**Assigned task:** Repeat exactly, and only, the lines below starting at the line that contains "Lemma on_table_inv m" and ending at the line that contains "apply bind_ok in H as (m", inclusive of both.

◆ ◆ ◆ ◆ ◆ ◆ ◆

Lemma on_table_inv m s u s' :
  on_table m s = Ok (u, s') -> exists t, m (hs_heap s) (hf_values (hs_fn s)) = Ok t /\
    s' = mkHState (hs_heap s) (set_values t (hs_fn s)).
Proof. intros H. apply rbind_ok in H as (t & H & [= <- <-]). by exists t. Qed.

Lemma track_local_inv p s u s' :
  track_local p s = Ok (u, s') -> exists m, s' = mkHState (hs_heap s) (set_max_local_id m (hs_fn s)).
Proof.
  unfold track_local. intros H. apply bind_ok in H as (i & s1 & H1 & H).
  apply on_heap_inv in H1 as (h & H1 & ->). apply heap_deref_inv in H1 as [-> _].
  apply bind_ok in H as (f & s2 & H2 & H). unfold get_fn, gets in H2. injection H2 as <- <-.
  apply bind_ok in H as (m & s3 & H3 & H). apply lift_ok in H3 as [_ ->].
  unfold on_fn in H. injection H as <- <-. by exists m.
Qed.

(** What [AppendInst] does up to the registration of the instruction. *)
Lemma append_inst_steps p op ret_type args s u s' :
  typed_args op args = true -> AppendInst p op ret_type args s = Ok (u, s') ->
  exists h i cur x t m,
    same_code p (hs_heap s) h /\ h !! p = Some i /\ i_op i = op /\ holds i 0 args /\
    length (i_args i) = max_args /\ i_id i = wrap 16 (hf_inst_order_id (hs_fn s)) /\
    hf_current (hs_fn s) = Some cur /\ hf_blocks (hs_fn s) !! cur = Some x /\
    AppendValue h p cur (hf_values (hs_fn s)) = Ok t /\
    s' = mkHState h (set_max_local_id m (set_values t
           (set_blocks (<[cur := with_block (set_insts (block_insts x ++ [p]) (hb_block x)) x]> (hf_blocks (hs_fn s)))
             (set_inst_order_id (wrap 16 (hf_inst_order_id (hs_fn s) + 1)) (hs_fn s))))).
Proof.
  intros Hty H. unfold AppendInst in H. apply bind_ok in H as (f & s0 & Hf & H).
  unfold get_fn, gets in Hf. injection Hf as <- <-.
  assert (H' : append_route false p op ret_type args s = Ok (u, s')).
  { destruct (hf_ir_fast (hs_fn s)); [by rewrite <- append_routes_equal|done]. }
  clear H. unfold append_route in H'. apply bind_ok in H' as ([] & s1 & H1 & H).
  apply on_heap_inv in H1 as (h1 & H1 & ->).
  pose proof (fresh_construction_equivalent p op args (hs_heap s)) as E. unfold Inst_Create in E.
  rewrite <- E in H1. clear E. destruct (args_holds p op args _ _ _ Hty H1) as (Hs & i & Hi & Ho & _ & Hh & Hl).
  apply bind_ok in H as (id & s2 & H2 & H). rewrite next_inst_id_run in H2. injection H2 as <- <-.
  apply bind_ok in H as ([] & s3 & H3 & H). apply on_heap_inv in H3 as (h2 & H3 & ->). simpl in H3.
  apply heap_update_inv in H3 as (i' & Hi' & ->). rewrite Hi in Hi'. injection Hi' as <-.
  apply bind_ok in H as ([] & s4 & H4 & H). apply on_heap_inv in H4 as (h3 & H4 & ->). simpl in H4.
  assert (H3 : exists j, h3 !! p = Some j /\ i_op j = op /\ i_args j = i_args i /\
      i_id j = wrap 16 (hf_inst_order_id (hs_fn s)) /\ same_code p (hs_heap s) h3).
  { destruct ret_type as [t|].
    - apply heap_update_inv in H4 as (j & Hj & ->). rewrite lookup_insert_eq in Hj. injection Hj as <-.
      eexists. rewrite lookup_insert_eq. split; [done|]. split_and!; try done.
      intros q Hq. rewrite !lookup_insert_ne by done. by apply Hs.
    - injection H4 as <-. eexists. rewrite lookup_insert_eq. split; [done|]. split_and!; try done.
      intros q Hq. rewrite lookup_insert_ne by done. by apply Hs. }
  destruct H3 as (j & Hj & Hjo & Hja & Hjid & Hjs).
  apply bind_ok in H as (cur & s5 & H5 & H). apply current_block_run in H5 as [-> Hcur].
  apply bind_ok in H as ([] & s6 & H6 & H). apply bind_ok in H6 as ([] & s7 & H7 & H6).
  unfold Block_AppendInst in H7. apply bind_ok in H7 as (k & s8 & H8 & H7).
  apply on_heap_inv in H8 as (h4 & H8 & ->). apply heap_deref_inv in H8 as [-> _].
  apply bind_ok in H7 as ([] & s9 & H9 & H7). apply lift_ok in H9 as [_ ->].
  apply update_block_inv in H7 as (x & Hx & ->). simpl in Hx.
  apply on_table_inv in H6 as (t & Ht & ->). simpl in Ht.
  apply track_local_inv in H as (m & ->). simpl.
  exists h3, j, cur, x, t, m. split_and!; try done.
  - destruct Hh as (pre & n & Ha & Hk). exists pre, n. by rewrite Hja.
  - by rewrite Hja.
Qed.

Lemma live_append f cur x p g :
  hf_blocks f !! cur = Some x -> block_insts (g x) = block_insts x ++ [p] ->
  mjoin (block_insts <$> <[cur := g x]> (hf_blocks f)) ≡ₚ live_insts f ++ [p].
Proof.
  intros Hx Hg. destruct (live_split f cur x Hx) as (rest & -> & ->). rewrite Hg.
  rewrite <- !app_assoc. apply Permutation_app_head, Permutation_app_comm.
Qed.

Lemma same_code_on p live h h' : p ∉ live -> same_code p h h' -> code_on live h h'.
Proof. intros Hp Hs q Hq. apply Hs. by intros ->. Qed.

◆ ◆ ◆ ◆ ◆ ◆ ◆

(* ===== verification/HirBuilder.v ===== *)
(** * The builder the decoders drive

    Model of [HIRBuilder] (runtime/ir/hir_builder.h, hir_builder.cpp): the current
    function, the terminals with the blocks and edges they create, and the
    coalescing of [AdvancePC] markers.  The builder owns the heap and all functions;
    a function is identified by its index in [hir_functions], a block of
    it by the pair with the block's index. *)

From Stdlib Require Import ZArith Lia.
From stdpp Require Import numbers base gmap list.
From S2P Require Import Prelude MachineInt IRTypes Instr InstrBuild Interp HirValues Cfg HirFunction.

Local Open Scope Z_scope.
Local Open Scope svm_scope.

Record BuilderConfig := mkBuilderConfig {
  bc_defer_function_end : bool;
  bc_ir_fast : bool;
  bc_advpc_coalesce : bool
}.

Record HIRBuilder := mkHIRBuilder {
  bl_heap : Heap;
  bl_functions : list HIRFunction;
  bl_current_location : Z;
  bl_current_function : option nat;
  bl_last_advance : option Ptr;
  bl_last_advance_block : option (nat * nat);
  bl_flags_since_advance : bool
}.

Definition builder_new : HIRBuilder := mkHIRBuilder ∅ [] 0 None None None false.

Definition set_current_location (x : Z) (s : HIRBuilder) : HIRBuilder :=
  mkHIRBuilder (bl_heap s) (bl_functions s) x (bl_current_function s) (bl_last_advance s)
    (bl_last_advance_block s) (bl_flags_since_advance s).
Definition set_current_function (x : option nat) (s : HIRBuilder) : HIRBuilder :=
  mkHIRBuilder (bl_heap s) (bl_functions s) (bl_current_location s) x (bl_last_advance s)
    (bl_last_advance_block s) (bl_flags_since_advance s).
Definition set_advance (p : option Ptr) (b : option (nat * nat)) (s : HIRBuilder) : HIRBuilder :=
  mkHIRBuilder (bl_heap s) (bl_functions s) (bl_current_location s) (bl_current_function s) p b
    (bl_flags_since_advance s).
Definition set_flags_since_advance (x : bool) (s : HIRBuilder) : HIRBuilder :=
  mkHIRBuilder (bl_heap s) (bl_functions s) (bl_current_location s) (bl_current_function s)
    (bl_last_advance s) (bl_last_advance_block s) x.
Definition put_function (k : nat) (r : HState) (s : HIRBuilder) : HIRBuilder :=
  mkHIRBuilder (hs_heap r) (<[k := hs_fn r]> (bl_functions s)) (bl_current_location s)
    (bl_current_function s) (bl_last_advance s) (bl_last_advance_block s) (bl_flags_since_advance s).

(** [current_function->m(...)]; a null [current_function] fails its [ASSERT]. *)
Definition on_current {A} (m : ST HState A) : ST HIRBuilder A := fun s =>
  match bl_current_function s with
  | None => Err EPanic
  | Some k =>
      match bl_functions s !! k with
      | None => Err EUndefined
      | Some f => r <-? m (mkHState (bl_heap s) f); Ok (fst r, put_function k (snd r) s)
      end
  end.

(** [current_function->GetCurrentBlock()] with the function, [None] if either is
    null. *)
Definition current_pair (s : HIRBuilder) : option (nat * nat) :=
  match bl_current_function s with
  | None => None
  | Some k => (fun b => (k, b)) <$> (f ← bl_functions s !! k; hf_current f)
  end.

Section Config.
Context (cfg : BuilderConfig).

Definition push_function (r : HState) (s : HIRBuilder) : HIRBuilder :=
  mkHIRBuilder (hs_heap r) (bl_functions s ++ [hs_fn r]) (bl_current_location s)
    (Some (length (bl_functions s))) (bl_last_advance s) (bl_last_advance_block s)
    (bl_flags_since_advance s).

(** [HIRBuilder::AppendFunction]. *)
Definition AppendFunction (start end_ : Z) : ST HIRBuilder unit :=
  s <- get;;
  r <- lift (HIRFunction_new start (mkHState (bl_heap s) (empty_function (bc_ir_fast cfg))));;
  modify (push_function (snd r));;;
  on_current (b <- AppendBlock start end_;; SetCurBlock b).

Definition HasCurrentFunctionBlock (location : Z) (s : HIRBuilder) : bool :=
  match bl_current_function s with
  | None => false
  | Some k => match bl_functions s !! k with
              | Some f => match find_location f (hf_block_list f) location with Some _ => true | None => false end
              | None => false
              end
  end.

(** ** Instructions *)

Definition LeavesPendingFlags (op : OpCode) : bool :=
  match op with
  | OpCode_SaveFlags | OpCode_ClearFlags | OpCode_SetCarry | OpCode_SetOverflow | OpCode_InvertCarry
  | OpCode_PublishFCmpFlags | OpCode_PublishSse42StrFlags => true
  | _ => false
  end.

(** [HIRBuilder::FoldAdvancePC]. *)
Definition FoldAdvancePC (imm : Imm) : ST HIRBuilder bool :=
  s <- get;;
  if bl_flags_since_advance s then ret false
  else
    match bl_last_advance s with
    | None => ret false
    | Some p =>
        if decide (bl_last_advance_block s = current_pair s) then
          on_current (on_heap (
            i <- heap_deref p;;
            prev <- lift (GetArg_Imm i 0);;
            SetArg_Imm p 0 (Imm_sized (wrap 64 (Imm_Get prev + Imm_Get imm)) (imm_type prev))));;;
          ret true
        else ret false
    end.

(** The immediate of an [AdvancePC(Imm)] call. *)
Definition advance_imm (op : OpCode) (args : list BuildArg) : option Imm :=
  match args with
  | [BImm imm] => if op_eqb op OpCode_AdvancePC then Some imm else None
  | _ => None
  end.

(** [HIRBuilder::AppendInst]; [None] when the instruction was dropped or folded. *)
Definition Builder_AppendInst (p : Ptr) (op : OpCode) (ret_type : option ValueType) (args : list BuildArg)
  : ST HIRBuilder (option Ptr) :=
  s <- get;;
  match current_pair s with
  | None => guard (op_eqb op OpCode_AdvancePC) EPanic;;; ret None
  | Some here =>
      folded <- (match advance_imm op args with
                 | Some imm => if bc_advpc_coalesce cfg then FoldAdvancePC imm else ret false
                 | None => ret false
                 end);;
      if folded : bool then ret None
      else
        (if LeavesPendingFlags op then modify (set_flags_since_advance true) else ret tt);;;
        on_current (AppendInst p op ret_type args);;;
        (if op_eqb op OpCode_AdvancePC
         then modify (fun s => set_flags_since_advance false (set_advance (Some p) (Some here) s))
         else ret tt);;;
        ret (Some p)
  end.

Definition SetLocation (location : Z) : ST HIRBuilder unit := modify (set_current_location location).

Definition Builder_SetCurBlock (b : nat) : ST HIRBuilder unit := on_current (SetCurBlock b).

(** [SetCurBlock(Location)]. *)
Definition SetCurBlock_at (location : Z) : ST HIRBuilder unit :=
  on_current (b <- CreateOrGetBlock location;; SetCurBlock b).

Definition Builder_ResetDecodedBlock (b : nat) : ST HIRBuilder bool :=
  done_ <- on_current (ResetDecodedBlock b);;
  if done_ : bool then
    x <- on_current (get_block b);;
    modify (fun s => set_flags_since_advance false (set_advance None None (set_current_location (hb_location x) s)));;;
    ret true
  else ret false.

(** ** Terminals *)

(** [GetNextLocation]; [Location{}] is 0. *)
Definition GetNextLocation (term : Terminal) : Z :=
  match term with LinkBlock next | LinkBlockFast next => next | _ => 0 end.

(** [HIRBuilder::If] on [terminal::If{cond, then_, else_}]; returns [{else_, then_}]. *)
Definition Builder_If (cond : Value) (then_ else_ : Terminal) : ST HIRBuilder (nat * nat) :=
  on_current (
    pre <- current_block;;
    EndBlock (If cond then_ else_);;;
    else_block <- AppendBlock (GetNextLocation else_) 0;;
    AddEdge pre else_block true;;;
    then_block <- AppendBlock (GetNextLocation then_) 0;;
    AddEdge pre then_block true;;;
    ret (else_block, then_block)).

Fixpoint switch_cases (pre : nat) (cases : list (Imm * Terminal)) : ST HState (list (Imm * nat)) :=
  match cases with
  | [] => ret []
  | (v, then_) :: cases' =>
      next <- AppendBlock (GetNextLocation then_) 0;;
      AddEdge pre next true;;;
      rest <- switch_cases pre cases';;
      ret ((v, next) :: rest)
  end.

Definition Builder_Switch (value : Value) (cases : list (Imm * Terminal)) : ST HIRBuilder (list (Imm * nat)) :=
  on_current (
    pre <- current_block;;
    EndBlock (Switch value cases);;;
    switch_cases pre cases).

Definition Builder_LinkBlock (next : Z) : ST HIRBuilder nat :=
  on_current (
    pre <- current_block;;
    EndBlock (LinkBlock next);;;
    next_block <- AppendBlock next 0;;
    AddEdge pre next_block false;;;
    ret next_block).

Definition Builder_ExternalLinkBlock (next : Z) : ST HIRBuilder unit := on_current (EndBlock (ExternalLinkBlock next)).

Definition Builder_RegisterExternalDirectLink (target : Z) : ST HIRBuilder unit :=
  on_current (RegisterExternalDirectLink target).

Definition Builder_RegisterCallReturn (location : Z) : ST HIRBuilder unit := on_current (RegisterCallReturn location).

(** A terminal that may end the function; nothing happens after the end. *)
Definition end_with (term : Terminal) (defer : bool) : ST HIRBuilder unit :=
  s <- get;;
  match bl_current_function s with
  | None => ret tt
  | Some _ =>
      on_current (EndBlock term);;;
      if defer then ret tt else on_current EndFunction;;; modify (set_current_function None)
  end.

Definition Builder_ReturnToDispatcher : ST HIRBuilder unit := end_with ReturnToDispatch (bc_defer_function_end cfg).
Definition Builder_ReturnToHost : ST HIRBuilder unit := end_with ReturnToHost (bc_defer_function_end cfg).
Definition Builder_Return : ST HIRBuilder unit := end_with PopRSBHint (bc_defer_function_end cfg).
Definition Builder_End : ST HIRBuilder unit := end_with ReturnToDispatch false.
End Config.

◆ ◆ ◆ ◆ ◆ ◆ ◆

**Response for this exercise:**
Lemma on_table_inv m s u s' :
  on_table m s = Ok (u, s') -> exists t, m (hs_heap s) (hf_values (hs_fn s)) = Ok t /\
    s' = mkHState (hs_heap s) (set_values t (hs_fn s)).
Proof. intros H. apply rbind_ok in H as (t & H & [= <- <-]). by exists t. Qed.

Lemma track_local_inv p s u s' :
  track_local p s = Ok (u, s') -> exists m, s' = mkHState (hs_heap s) (set_max_local_id m (hs_fn s)).
Proof.
  unfold track_local. intros H. apply bind_ok in H as (i & s1 & H1 & H).
  apply on_heap_inv in H1 as (h & H1 & ->). apply heap_deref_inv in H1 as [-> _].
  apply bind_ok in H as (f & s2 & H2 & H). unfold get_fn, gets in H2. injection H2 as <- <-.
  apply bind_ok in H as (m & s3 & H3 & H). apply lift_ok in H3 as [_ ->].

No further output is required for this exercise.